You can read the original article here. I appreciate it is easy to discount the experience as a one off exception. But, I think that would be a mistake.
My Experience
As a confirming example, I used to work in Toronto, Ontario and would periodically make the drive to Procter & Gamble headquarters in Cincinnati. I would cross the border via the Ambassador Bridge to Interstate 75 South. I remember always thinking that the image afforded by the blighted landscape in that particular section of Detroit was an unfortunate visual introduction for anybody visiting the United States for the first time. In my opinion it did not reflect well on the promise of Brand America. I haven’t traveled that route in a number of years, so I apologize to the community if it has undergone a renaissance since my last Toronto visit.

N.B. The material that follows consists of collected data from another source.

Section agree.
Context (int64_overflow : spec_float -> Z) (OpenRoot : string -> option error) (OpenIn : string -> string -> result (result string)).
Context (mu : ciUserDataYAML -> result string) (mm : string -> string -> result string) (mn : network_document -> result string).
Context (root : string) (visit : settings -> list (string * value)).

Lemma cloud_init_agree m name os :
  enabled_is false (W_CloudInit m) = false \/ providerAppliesCloudInit (PS_Type (W_Provider m)) = false ->
  agree (generateCloudInitForVM OpenRoot OpenIn mu mm mn root m name os) (stack_cloud_init OpenRoot OpenIn mu mm mn root (as_instance m) name os).
Proof.
  intros Hen. unfold generateCloudInitForVM, stack_cloud_init. simpl. set (p := PS_Type (W_Provider m)) in *.
  destruct (W_CloudInit m) as [ci|]; simpl in *; [|by destruct (providerAppliesCloudInit p)].
  destruct (CS_Enabled ci) as [[|]|] eqn:E; simpl in *; try (destruct Hen as [|Hp]; [done|rewrite Hp; done]);
    destruct (providerAppliesCloudInit p); simpl; try done;
    unfold generateFromCloudInitSpec; destruct (negb _); try destruct (readUserDataFile _ _ _ _); done.
Qed.
End agree.

(** C21: a workload and the stack instance that says the same are converted to the
    same specification, or both refused: images, sizes, networks, disks, settings,
    hooks, environment and cloud-init.  The workload's own description, labels and
    annotations apart, the one case excepted is a block that declines cloud-init
    on a provider that could apply it. *)
Theorem workload_and_stack_agree int64_overflow OpenRoot OpenIn mu mm mn root visit (m : WorkloadManifest) :
  WM_Description (W_Workload m) = "" -> WM_Labels (W_Workload m) = [] -> WM_Annotations (W_Workload m) = [] ->
  enabled_is false (W_CloudInit m) = false \/ providerAppliesCloudInit (PS_Type (W_Provider m)) = false ->
  agree (ToInstanceSpec int64_overflow OpenRoot OpenIn mu mm mn root visit m)
        (instanceConfigToSpec int64_overflow OpenRoot OpenIn mu mm mn root visit (as_instance m)).
Proof.
  intros Hd Hl Ha Hen. unfold ToInstanceSpec, instanceConfigToSpec. rewrite Hd, Hl, Ha. simpl.
  destruct (memory_mb _ _) as [mem|]; [|done]. destruct (convert_image _ _) as [[image os]|]; [|done].
  destruct (convert_networks _ _) as [nets|]; [|done]. destruct (convertStorage _ _) as [disks|]; [|done].
  rewrite config_agree. destruct (stack_config (as_instance m) os) as [config os'].
  pose proof (cloud_init_agree OpenRoot OpenIn mu mm mn root m (WM_Name (W_Workload m)) os'.1 Hen) as Hc.
  destruct (generateCloudInitForVM _ _ _ _ _ _ _ _ _) as [ci|], (stack_cloud_init _ _ _ _ _ _ _ _ _) as [ci'|]; simpl in Hc |- *; try done.
  subst ci'. unfold checked. by destruct (ValidateInstanceSpec _).
Qed.

(** A workload whose cloud-init block says enabled = false gets seed data all
    the same, on every provider that can apply it and for every cloud image; the
    stack instance that says the same gets none. *)
Theorem declined_seed_is_written OpenRoot OpenIn mu mm mn root (m : WorkloadManifest) (name os : string) :
  enabled_is false (W_CloudInit m) = true -> providerAppliesCloudInit (PS_Type (W_Provider m)) = true ->
  HasPrefix (Img_Source (W_Image m)) "cloud:" = true ->
  (exists ci, generateCloudInitForVM OpenRoot OpenIn mu mm mn root m name os = Ok (Some ci) /\ CI_UserData ci <> "") /\
  stack_cloud_init OpenRoot OpenIn mu mm mn root (as_instance m) name os = Ok None.
Proof.
  intros He Hp Hs. unfold generateCloudInitForVM, stack_cloud_init. simpl. rewrite He, Hp. split; [|done].
  destruct (W_CloudInit m) as [ci|]; [|done]. simpl in He |- *. apply bool_decide_eq_true in He. rewrite He.
  rewrite bool_decide_eq_false_2 by done. unfold autoCloudInitForVM. rewrite Hs, orb_true_r. eexists. split; [reflexivity|]. done.
Qed.

(** ** Mounts *)

Lemma foldl_leaves {A} k (f : settings -> A -> settings) l c : (forall x, leaves k (fun c => f c x)) -> foldl f c l !! k = c !! k.
Proof. intros Hf. revert c. induction l as [|x l IH]; intros c; simpl; [done|]. rewrite IH. apply (Hf x). Qed.

Lemma zfs_leaves k vol : HasPrefix k "zfs_" = false -> leaves k (fun c => add_zfs c vol).
Proof.
  intros Hk c. unfold add_zfs. destruct (Vol_ZFS vol); [|done]. apply put_if_leaves. intros ->.
  assert (HasPrefix ("zfs_" +:+ Vol_Name vol) "zfs_" = true); [|congruence]. apply HasPrefix_spec. by eexists.
Qed.
Definition CreateInstance (GOOS : string) (p : PodmanProvider) (w : W) (now : Z) (spec : InstanceSpec) : PodmanProvider * W * result InstanceHandle :=
  let name := Spec_Name spec in
  let fail p w e := (p, w, match WrapError podmanName "create" name (Some e) with Some e => Err e | None => Err e end) in
  match ValidateInstanceName name with
  | Some e => fail p w (Wrapf "invalid container name: %w" [] e)
  | None =>
      if reserved_name p name then fail p w (already_exists name)
      else
        let '(w, taken) := if bool_decide (is_Some (pp_instances p !! name)) then containerExists p w name else (w, false) in
        if taken then fail p w (already_exists name)
        else
          let p := set_instances p (<[name := placeholder name]> (pp_instances p)) in
          match create_container GOOS p w spec with
          | (w, Err e) => fail (if reserved_name p name then forgetInstance p name else p) w e
          | (w, Ok (id, image)) =>
              let p := set_instances p (<[name := {| ct_ID := id; ct_Name := name; ct_Image := image; ct_State := StateStopped; ct_CreatedAt := now;
                                                     ct_StartedAt := 0; ct_Labels := list_to_map (Spec_Labels spec) |}]> (pp_instances p)) in
              let w := match requested_autostart (Spec_ProviderConfig spec) with
                       | Some c => (SetAutoStart p w name c).1
                       | None => w
                       end in
              (p, w, Ok {| Handle_ID := name; Handle_Provider := podmanName;
                           Handle_Metadata := [("name", VString name); ("image", VString image)] |})
          end
  end.
Definition CloneFromSnapshot (p : PodmanProvider) (w : W) (s : SnapshotHandle) (cloneName : string) (opts : CloneOptions)
    : PodmanProvider * W * result InstanceHandle :=
  match ValidateInstanceName cloneName with
  | Some e => (p, w, Err (Wrapf "invalid clone name: %w" [] e))
  | None =>
  match snapshotContainerFor s with
  | Err e => (p, w, Err e)
  | Ok containerName =>
  match snapshotImageFor s with
  | Err e => (p, w, Err e)
  | Ok imageName =>
  match imageIsSnapshotOf p w imageName (sh_Instance s) with
  | (w, Some e) => (p, w, Err e)
  | (w, None) =>
      let '(w, x) := podman p w ["image"; "exists"; imageName] in
      match ex_err x with
      | Some _ => (p, w, Err (Errorf "snapshot image %s not found" [imageName]))
      | None =>
          let '(w, spec) := match podman_GetInstanceInfo p w containerName with
                            | (w, Ok info) => recreateSpec p w (pi_Spec info)
                            | (w, Err _) => (w, bare_spec)
                            end in
          match createClone p w cloneName imageName spec containerName opts with
          | (p, w, Some e) => (p, w, Err e)
          | (p, w, None) => (p, w, Ok (clone_handle cloneName imageName (sh_Instance s) (co_LinkedClone opts)))
          end
      end
  end end end end.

First impressions matter, and managing the Brand America experience across the myriad of touch points it is realized is certainly a difficult challenge. But, it is also mission critical work.
Discussion
Please share your thoughts and stories highlighting important touch points for Brand America and the impact (positive or negative) the realized experience has on the perception of authenticity of Brand America’s promise. To reprise Stephen Covey’s words – Where are we keeping and where are we breaking the trust in Brand America’s promise?